(** C7, as the code has it: [SyncBefore(x)] returns success at once, with
    no call on the wrapped writer, when the offset is at least [x], and is
    [EmptyBuffer()] otherwise.  When a call of [SyncBefore(x)] returns
    success, it has made at most one call on the wrapped writer, and a
    second [SyncBefore(x)] right after it returns success, changes nothing
    and makes no call.  When a call of [SyncBefore(x)] returns a failure,
    that failure is the one of the single [Append] of the buffer it made
    on the wrapped writer, buffer and offset are as before, and a second
    [SyncBefore(x)] right after it is no no-op: it makes that [Append] of
    the same buffer on the wrapped writer again, and what it returns and
    leaves behind is decided by that second attempt. *)
Theorem SyncBefore_contract x f :
  (x <= offset_ f -> SyncBefore x f = Returns (OK, f, [])) /\
  (offset_ f < x -> SyncBefore x f = EmptyBuffer f) /\
  (forall s f1 e1,
     SyncBefore x f = Returns (s, f1, e1) -> ok s = true ->
     (List.length e1 <= 1)%nat /\
     SyncBefore x f1 = Returns (OK, f1, [])) /\
  (forall s f1 e1,
     SyncBefore x f = Returns (s, f1, e1) -> ok s = false ->
     buf_ f <> [] /\ e1 = [(CAppend (buf_ f), s)] /\
     buf_ f1 = buf_ f /\ offset_ f1 = offset_ f /\
     max_buf_size_ f1 = max_buf_size_ f /\
     exists w1,
       base_ f1 = Some w1 /\
       SyncBefore x f1 =
         let (s2, w2) := wf_Append (buf_ f) w1 in
         Returns (s2,
                  (if ok s2 then flushed f1 w2 else set_base (Some w2) f1),
                  [(CAppend (buf_ f), s2)])).
Proof.
  split; [|split; [|split]].
  - intros Hx. rewrite SyncBefore_eq.
    destruct (offset_ f >=? x) eqn:Hc; [reflexivity|].
    apply geb_false in Hc. lia.
  - intros Hx. rewrite SyncBefore_eq.
    destruct (offset_ f >=? x) eqn:Hc; [|reflexivity].
    apply geb_true in Hc. lia.
  - intros s f1 e1 E Hs. rewrite SyncBefore_eq in E.
    destruct (offset_ f >=? x) eqn:Hc.
    + injection E as <- <- <-. split; [simpl; lia|].
      now rewrite SyncBefore_eq, Hc.
    + destruct (EmptyBuffer_ok_clears _ _ _ _ E Hs) as (Hb1 & Hm1 & Hle).
      split.
      * rewrite EmptyBuffer_eq in E.
        destruct (size (buf_ f) <=? max_buf_size_ f); [|discriminate].
        destruct (size (buf_ f) =? 0).
        -- injection E as <- <- <-. simpl; lia.
        -- destruct (base_ f) as [w|]; [|discriminate].
           destruct (wf_Append (buf_ f) w). injection E as <- <- <-.
           simpl; lia.
      * rewrite SyncBefore_eq. destruct (offset_ f1 >=? x); [reflexivity|].
        rewrite EmptyBuffer_eq, Hb1. change (size []) with 0.
        pose proof (size_nonneg (buf_ f)).
        assert (Hz : (0 <=? max_buf_size_ f1) = true)
          by (apply Z.leb_le; lia).
        now rewrite Hz.
  - intros s f1 e1 E Hs. rewrite SyncBefore_eq in E.
    destruct (offset_ f >=? x) eqn:Hc;
      [injection E as <- <- <-; discriminate|].
    rewrite EmptyBuffer_eq in E.
    destruct (size (buf_ f) <=? max_buf_size_ f) eqn:Hle; [|discriminate].
    destruct (size (buf_ f) =? 0) eqn:Hz;
      [injection E as <- <- <-; discriminate|].
    destruct (base_ f) as [w|] eqn:Hb; [|discriminate].
    destruct (wf_Append (buf_ f) w) as [s1 w1].
    injection E as <- <- <-. rewrite Hs.
    split.
    { intros C. apply Z.eqb_neq in Hz. apply Hz. now rewrite C. }
    split; [reflexivity|]. split; [reflexivity|]. split; [reflexivity|].
    split; [reflexivity|].
    exists w1. split; [reflexivity|].
    rewrite SyncBefore_eq. cbn [set_base offset_]. rewrite Hc.
    rewrite EmptyBuffer_eq. cbn [set_base buf_ max_buf_size_ base_].
    now rewrite Hle, Hz.
Qed.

§ **WHAT YOU WILL DO**
Could you write out, exactly as they stand, only the lines above that begin at the line with "no call on the" and stop after the line with "second [SyncBefore(x)] right"?

§ **ANSWER TO THE PROBLEM**
    no call on the wrapped writer, when the offset is at least [x], and is
    [EmptyBuffer()] otherwise.  When a call of [SyncBefore(x)] returns
    success, it has made at most one call on the wrapped writer, and a
    second [SyncBefore(x)] right after it returns success, changes nothing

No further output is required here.